• _PROBLEM TO SOLVE_:
Scan the data below and copy each line where "goal" occurs.

• _Records from a data collection_:

####################

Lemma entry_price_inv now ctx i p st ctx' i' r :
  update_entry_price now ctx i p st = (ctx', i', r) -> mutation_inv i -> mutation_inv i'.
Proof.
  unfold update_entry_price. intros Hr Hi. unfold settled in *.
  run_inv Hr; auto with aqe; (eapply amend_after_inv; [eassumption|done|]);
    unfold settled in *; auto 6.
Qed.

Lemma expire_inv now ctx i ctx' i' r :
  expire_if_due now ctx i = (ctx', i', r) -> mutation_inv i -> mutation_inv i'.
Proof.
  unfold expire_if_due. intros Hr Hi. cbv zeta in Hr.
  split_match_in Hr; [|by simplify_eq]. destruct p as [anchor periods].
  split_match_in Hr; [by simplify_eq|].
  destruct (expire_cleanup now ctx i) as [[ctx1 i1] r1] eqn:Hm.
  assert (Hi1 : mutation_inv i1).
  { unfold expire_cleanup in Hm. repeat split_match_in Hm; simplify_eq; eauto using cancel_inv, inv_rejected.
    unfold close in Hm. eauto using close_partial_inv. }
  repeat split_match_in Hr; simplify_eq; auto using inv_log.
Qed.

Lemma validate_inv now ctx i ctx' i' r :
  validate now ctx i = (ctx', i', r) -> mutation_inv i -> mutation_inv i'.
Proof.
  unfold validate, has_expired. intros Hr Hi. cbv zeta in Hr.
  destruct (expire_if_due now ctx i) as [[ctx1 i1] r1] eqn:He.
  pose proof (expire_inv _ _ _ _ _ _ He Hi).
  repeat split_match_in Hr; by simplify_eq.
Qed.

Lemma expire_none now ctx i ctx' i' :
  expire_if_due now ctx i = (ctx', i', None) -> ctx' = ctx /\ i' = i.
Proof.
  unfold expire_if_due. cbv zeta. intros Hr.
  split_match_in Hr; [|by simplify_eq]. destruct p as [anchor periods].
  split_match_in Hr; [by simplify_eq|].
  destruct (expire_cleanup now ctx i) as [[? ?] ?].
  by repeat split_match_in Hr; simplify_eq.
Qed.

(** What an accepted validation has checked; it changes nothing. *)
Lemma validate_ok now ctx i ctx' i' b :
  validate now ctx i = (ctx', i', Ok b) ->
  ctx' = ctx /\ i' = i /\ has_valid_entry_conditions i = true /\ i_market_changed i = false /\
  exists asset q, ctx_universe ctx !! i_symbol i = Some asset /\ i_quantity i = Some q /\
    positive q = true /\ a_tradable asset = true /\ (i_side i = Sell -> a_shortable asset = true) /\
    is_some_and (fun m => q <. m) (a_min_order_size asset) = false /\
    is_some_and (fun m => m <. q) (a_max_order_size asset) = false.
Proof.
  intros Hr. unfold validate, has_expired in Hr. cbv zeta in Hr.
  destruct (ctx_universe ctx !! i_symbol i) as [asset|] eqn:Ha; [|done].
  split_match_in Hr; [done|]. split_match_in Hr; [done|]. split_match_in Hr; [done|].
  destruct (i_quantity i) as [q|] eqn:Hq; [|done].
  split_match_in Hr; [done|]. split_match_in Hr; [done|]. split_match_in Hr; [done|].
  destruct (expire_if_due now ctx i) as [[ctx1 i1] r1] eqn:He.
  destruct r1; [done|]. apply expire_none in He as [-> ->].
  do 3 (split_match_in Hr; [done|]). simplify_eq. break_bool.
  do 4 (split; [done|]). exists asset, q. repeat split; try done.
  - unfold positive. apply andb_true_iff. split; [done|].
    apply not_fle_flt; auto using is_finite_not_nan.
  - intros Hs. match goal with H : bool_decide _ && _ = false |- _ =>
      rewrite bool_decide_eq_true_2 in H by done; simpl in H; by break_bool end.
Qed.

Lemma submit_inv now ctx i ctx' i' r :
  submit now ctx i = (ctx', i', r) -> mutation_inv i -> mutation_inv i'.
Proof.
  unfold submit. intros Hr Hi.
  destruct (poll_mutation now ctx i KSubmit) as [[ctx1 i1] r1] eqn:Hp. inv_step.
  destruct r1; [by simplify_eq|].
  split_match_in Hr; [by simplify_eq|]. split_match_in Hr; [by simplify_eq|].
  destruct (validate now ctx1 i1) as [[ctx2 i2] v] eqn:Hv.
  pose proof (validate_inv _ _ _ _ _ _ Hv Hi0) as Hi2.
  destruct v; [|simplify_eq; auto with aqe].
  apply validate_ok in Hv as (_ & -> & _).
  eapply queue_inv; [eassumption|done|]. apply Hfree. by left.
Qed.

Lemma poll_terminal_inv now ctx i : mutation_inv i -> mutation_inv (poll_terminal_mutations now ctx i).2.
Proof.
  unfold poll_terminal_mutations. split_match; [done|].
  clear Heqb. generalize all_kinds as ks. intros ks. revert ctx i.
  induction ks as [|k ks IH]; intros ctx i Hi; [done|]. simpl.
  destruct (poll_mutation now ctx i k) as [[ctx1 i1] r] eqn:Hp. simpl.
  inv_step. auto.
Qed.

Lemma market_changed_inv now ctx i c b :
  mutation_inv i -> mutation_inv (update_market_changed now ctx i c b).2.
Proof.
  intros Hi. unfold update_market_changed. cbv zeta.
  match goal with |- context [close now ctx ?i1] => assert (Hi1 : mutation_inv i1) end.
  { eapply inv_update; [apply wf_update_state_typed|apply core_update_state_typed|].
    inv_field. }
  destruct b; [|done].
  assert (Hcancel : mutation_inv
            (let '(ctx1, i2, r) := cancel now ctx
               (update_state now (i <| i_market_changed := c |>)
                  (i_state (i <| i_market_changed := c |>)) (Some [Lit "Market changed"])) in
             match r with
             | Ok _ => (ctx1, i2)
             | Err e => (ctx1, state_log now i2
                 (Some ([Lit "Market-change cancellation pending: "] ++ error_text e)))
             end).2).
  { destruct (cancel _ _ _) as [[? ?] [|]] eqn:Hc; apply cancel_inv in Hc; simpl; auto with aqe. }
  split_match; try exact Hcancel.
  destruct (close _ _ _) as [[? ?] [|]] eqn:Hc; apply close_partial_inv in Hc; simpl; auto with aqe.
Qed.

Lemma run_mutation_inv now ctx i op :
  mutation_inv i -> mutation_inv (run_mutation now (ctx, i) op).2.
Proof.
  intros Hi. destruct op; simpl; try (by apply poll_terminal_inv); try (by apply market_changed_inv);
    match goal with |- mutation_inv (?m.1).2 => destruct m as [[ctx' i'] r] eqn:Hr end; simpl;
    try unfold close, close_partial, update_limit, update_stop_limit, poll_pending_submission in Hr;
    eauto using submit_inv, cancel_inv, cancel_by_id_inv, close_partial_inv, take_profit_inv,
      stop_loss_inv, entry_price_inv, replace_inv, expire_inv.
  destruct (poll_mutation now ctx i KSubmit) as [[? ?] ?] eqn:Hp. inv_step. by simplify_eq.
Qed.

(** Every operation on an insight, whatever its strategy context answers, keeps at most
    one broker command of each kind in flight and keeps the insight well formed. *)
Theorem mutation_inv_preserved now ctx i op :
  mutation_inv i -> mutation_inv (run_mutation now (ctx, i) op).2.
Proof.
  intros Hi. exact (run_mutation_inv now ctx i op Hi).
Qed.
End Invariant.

####################

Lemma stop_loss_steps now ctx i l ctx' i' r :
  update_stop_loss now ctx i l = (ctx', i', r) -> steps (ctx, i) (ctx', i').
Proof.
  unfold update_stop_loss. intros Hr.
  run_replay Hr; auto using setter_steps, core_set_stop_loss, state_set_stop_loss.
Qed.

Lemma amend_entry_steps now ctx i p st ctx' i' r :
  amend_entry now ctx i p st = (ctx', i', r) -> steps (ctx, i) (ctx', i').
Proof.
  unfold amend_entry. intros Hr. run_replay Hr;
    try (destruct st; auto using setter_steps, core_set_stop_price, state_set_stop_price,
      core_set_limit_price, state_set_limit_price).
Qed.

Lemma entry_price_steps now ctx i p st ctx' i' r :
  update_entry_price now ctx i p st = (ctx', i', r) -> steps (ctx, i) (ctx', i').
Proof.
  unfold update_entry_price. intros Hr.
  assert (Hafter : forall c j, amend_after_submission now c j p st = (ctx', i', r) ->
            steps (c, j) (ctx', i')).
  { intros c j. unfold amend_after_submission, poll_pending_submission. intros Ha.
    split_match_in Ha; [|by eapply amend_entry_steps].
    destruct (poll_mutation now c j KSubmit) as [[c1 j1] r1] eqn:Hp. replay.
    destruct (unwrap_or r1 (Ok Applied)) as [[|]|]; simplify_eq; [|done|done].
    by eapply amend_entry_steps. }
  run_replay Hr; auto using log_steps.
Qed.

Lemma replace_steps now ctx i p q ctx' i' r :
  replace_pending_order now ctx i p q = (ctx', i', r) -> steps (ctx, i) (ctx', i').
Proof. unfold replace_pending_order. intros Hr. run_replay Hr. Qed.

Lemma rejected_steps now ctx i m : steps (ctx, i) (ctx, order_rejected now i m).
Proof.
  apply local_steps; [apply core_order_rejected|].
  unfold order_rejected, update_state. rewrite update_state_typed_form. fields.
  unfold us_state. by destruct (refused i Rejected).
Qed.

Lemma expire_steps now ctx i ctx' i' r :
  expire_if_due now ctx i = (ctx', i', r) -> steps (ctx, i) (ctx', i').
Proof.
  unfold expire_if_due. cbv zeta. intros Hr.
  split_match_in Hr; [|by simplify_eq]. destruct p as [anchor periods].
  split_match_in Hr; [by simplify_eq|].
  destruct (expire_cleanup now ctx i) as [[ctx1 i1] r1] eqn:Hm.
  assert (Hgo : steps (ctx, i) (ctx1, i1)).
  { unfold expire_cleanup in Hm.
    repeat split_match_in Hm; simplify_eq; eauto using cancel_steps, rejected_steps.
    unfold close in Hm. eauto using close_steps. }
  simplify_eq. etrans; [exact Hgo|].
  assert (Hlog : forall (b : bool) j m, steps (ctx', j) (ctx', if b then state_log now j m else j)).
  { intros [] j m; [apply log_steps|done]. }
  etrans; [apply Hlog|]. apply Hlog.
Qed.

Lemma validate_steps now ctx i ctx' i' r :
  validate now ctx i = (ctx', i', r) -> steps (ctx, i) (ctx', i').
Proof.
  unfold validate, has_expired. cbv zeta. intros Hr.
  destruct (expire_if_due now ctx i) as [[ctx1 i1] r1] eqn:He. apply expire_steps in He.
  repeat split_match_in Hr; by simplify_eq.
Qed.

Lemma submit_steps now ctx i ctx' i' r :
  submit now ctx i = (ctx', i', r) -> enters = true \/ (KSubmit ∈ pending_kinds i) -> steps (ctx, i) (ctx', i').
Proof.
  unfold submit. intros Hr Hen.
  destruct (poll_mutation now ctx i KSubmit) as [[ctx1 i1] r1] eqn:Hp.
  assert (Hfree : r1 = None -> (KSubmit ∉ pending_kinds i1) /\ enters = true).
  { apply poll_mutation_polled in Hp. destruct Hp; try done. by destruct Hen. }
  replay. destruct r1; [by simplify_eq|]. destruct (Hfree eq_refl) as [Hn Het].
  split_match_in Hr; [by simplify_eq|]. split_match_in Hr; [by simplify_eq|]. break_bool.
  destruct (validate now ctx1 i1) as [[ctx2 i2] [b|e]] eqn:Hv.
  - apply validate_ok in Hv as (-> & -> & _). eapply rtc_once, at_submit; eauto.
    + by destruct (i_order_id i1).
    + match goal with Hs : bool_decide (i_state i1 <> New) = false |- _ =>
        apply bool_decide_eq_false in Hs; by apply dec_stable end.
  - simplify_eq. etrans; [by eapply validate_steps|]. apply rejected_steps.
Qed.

####################

• _FINISHED EXERCISE_:
  - intros Hs. match goal with H : bool_decide _ && _ = false |- _ =>
  match goal with |- context [close now ctx ?i1] => assert (Hi1 : mutation_inv i1) end.
    match goal with |- mutation_inv (?m.1).2 => destruct m as [[ctx' i'] r] eqn:Hr end; simpl;
    + match goal with Hs : bool_decide (i_state i1 <> New) = false |- _ =>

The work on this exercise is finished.